Las cataratas, patología ocular quirúrgica más frecuente en los adultos

Cataratas

Está presente en un 50% de mayores de 65 y en el 70% de personas de más de 75 años

Las cataratas son la patología ocular quirúrgica más frecuente en los adultos, hasta el punto de que están presentes en casi el 50% de los mayores de 65 y en el 70% de personas de más de 75 años de edad.  Como explica el Dr. Ramón Torres Imaz, jefe del Servicio de Oftalmología del Hospital Nuestra Señora del Rosario, la catarata es un proceso que va asociado a la edad, aunque también se vincula a la miopía, la diabetes, etc.

“Con el paso del tiempo, el cristalino, que es la lente natural del ojo, va perdiendo transparencia, por lo que el envejecimiento es la principal causa de la formación de una catarata”, afirma el especialista, quien añade que “prácticamente todo el mundo tendrá algún grado de catarata a lo largo de su vida, pero eso no implica que todos necesitemos ser intervenidos para eliminarlas”.

Sus principales síntomas son la mengua de agudeza visual, aunque también puede provocar fotofobia o molestias con la luz, y la disminución en la percepción de los colores.

 

Cirugía de las cataratas

El Dr.
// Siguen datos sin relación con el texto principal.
(* ===== verification/Messages.v ===== *)
(** * Private messages

    [src/xconfess-backend/src/messages/messages.service.ts], its repository
    [messages/repository/message.repository.ts], the routes of
    [messages/messages.controller.ts] with [common/guards/ownership.guard.ts] in front
    of them, and [messages/message-throttle.service.ts].  A reader writes to the
    author of a confession under an anonymous identity; the messages of one identity
    on one confession are a thread, which both sides read.  The store of the
    anonymous identities is that of [AnonymousUser]; every other read is an access, a
    transaction one access.  How the database reads the texts of a cursor and the
    hash of an idempotency key are parameters. *)
From stdpp Require Import pretty.
From S2P Require Import Prelude Numbers Json Dates Effects JobQueue Notifications Outbox Base64 Cursor AnonymousUser MessageCrypto.
Open Scope Z_scope.

(** ** Data *)

(** [src messages/entities/message.entity.ts:14-18 MessageDeliveryStatus] *)
Inductive MessageDeliveryStatus := SENT | DELIVERED | READ.
#[export] Instance MessageDeliveryStatus_eq_dec : EqDecision MessageDeliveryStatus.
Proof. solve_decision. Defined.

(** [src messages/entities/message.entity.ts:20-89 Message]; the columns of the
    throttle are below. *)
Record Message := {
  ms_id : Z; ms_sender : string; ms_confession : string; ms_content : string; ms_key : option string;
  isEncrypted : bool; ms_createdAt : ms; hasReply : bool; replyContent : option string; repliedAt : option ms;
  authorReadAt : option ms; senderReadAt : option ms; deliveryStatus : MessageDeliveryStatus;
  deliveredAt : option ms; readAt : option ms;
}.
#[export] Instance eta_Message : Eta Message := fun m => {|
  ms_id := ms_id m; ms_sender := ms_sender m; ms_confession := ms_confession m; ms_content := ms_content m;
  ms_key := ms_key m; isEncrypted := isEncrypted m; ms_createdAt := ms_createdAt m; hasReply := hasReply m;
  replyContent := replyContent m; repliedAt := repliedAt m; authorReadAt := authorReadAt m;
  senderReadAt := senderReadAt m; deliveryStatus := deliveryStatus m; deliveredAt := deliveredAt m; readAt := readAt m |}.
Torrez Imaz aclara que la indicación de la cirugía de la catarata debe hacerse de manera individualizada siempre que esa pérdida de visión afecte significativamente a la calidad de vida del paciente. La técnica quirúrgica ha avanzado notablemente en los últimos tiempos, hasta convertirla en muy segura y extraordinariamente precisa. De hecho, la microcirugía se realiza de manera ambulatoria mediante gotas anestésicas.  “Efectuamos la intervención mediante la facoemulsificación con ultrasonidos, a través de incisiones menores de 2 milímetros”, afirma.

 

Lentes intraoculares multifocales

Pero el avance más importante de los últimos años es el uso de lentes intraoculares multifocales, que no solo permiten acabar con la catarata, sino que además corrigen la vista cansada o presbicia, por lo que, en la mayoría de los casos, el paciente no requiere el uso de gafas con posterioridad. Además, como abunda el cirujano ocular del Hospital Nuestra Señora del Rosario, “con este tratamiento también es posible eliminar defectos refractivos asociados, como la miopía o la hipermetropía, e, incluso, el astigmatismo”.

El objetivo tras la cirugía con implante de lentes multifocales es quitar la dependencia de las gafas en la vida cotidiana, es decir, tener visión en las tres distancias: la lejana, para conducir o ver la televisión; la intermedia, para ver el ordenador o comer; y la visión cercana, para leer. 

Si la cirugía de catarata se hiciera con el implante de una lente monofocal, se obtiene una buena visión lejana, pero se necesitaría seguir usando gafas para las visiones intermedia y cercana.

“La decisión del tipo de implante intraocular  está condicionada por la evaluación en conjunto de todos los datos y factores, aunque actualmente se puede implantar las lentes multifocales en la mayor parte de nuestros pacientes”, concluye el Dr. Torres Imaz.